Our chunking strategy that keeps chapters coherent, respects context windows, and handles multi-lingual books.
The problem: books don’t fit in a prompt
At LectuLibre, we translate entire books — novels, technical manuals, poetry — using large language models. It sounds simple: feed each paragraph to an LLM, concatenate results, done. But the moment we tried a 300‑page EPUB, chaos ensued. Chapters bled into each other, sentences were chopped mid‑word, and the translation of chapter 5 had no idea what happened in chapter 4.

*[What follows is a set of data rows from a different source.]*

(* ===== verification/Service.v ===== *)
(** * The services of a node

    [bin/node/cli/src/service.rs], [bin/node/rpc/src/lib.rs],
    [bin/node/cli/src/parachain.rs] and [parachain/collator.rs]: how a full node,
    a light client and a collator are put together.  The parts (the client, the
    network, BABE, GRANDPA, the collator) are Substrate's and Cumulus's, so the
    model is the sequence of the calls that build, register and start them:
    [Action] is one such call with the arguments this code decides, and the trace
    of a run is the list of the calls made.  Which calls may fail is in the code
    (the [?] operator); when they do is a parameter, [fails]. *)
From stdpp Require Import prelude strings list.
From Stdlib Require Import ZArith Lia.
From S2P Require Import Prelude.
Local Open Scope string_scope.
Local Open Scope list_scope.

(** The executors: one native runtime each. *)
Inductive Executor : Type := IpciExecutor | RobonomicsExecutor | ParachainExecutor.

(** [sc_service::Role]. *)
Inductive Role : Type :=
| Full
| Light
| Authority (sentry_nodes : list string)
| Sentry (validators : list string).

(** What the code reads of [sc_service::Configuration]. *)
Record Configuration : Type := mkConfiguration {
  role : Role;
  offchain_worker_enabled : bool;
  force_authoring : bool;
  disable_grandpa : bool;
  node_name : string;
}.

(** [node_rpc]: the interfaces the handler of a node is extended with, and those
    that are given [deny_unsafe]. *)
Inductive RpcApi : Type :=
| FullSystem (deny_unsafe : bool)
| LightSystem
| TransactionPayment
| BabeRpc (deny_unsafe : bool)
| GrandpaRpc.

Definition create_full (deny_unsafe : bool) : list RpcApi :=
  let io := [] in
  let io := io ++ [FullSystem deny_unsafe] in
  let io := io ++ [TransactionPayment] in
  let io := io ++ [BabeRpc deny_unsafe] in
  let io := io ++ [GrandpaRpc] in
  io.

Definition create_light : list RpcApi :=
  let io := [] in
  let io := io ++ [LightSystem] in
  io.

(** What the handlers are made of: the parts of the node they are given. *)
Section deps.
Context {C P SC Config EpochChanges KeyStore VoterState AuthoritySet RemoteBlockchain Fetcher : Type}.

Record LightDeps : Type := mkLightDeps {
  light_client : C; light_pool : P; remote_blockchain : RemoteBlockchain; fetcher : Fetcher }.
Record BabeDeps : Type := mkBabeDeps {
  babe_config : Config; shared_epoch_changes : EpochChanges; babe_keystore : KeyStore }.
Record GrandpaDeps : Type := mkGrandpaDeps {
  shared_voter_state : VoterState; shared_authority_set : AuthoritySet }.
Record FullDeps : Type := mkFullDeps {
  full_client : C; full_pool : P; select_chain : SC; deny_unsafe : bool;
  babe_deps : BabeDeps; grandpa_deps : GrandpaDeps }.

Inductive Handler : Type :=
| HandleFullSystem (client : C) (pool : P) (deny_unsafe : bool)
| HandleLightSystem (client : C) (blockchain : RemoteBlockchain) (fetcher : Fetcher) (pool : P)
| HandleTransactionPayment (client : C)
| HandleBabe (client : C) (epochs : EpochChanges) (keystore : KeyStore) (config : Config)
    (select_chain : SC) (deny_unsafe : bool)
| HandleGrandpa (authority_set : AuthoritySet) (voter_state : VoterState).

Definition full_handlers (deps : FullDeps) : list Handler :=
  let babe := babe_deps deps in
  let grandpa := grandpa_deps deps in
  [HandleFullSystem (full_client deps) (full_pool deps) (deny_unsafe deps);
   HandleTransactionPayment (full_client deps);
   HandleBabe (full_client deps) (shared_epoch_changes babe) (babe_keystore babe) (babe_config babe)
     (select_chain deps) (deny_unsafe deps);
   HandleGrandpa (shared_authority_set grandpa) (shared_voter_state grandpa)].
Definition light_handlers (deps : LightDeps) : list Handler :=
  [HandleLightSystem (light_client deps) (remote_blockchain deps) (fetcher deps) (light_pool deps)].

Definition handler_api (h : Handler) : RpcApi :=
  match h with
  | HandleFullSystem _ _ deny => FullSystem deny
  | HandleLightSystem _ _ _ _ => LightSystem
  | HandleTransactionPayment _ => TransactionPayment
  | HandleBabe _ _ _ _ _ deny => BabeRpc deny
  | HandleGrandpa _ _ => GrandpaRpc
  end.
Definition handler_client (h : Handler) : option C :=
  match h with
  | HandleFullSystem c _ _ | HandleLightSystem c _ _ _ | HandleTransactionPayment c
  | HandleBabe c _ _ _ _ _ => Some c
  | HandleGrandpa _ _ => None
  end.

(** The handlers of a node are those of its interfaces, in their order, all on the one
    client, and those that can do harm deny it exactly when the node does. *)
Lemma handlers_of_interfaces (full : FullDeps) (light : LightDeps) :
  handler_api <$> full_handlers full = create_full (deny_unsafe full) /\
  handler_api <$> light_handlers light = create_light /\
  Forall (fun c => c = full_client full) (omap handler_client (full_handlers full)) /\
  Forall (fun c => c = light_client light) (omap handler_client (light_handlers light)).
Proof. by repeat constructor. Qed.
End deps.

(** The role of an authority discovery module. *)
Inductive DiscoveryRole : Type := DiscoverAuthority | DiscoverSentry.

(** [sc_finality_grandpa::Config]. *)
Record GrandpaConfig : Type := mkGrandpaConfig {
  gossip_duration_ms : Z;
  justification_period : Z;
  grandpa_name : string;
  observer_enabled : bool;
  with_keystore : bool;
  grandpa_is_authority : bool;
}.

Inductive Action : Type :=
| NewFullParts (e : Executor)
| NewLightParts (e : Executor)
| FullPool
| LightPool
| GrandpaBlockImport
| GrandpaLightBlockImport
| BabeConfig
| BabeBlockImport
| BabeImportQueue (justification_import finality_proof_import : bool)
| CumulusImportQueue
| RegisterTimestamp
| BuildNetwork (on_demand finality_proof_request block_announce_validator finality_proofs : bool)
| BuildOffchainWorkers
| SpawnTasks (on_demand : bool) (rpc : bool -> list RpcApi)
| StartBabe (force_authoring : bool)
| SpawnEssential (name : string)
| SpawnAuthorityDiscovery (sentries : list string) (r : DiscoveryRole)
| RunGrandpaVoter (c : GrandpaConfig)
| SetupDisabledGrandpa
| StartCollator (para_id : Z)
| StartFullNode (para_id : Z)
| StartNetwork.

LLMs have limited context windows. Even the massive 200K token window of Claude 3 can’t hold a whole 150K‑word book. And even if it could, the cost and latency would be absurd. We needed a way to split the book into manageable chunks while preserving enough context so that the translation remains coherent across thousands of pages.
Here’s how we designed a chunking pipeline that respects your wallet, the context window, and the book’s narrative flow.
Step 1: extract structure, not just text
Naively splitting by character count is a recipe for disaster. Instead, we first parse the document to understand its logical units: chapters, sections, headings. For EPUB, we use ebooklib; for PDF, pdfplumber. Both give us a stream of items (paragraphs, headings) that we then organize into a tree of chapters and sub‑sections.
import ebooklib
from ebooklib import epub
def get_chapters(epub_path):
book = epub.read_epub(epub_path)
chapters = []
for item in book.get_items_of_type(ebooklib.ITEM_DOCUMENT):
# Simplified: each document is a chapter
content = item.get_content().decode('utf-8')
chapters.append(content)
return chapters
In practice, we use BeautifulSoup to extract <body> text and identify heading tags (<h1>–<h6>) to build a table of contents. This way, even if a chapter is 20,000 tokens, we keep it together as a single unit until later splitting.
Step 2: sentence‑aware splitting with token budgets
A chapter still needs to be broken down to fit the model’s context window. But we never split mid‑sentence. We use spaCy to tokenize the text into sentences, then greedily group them until we hit a token limit.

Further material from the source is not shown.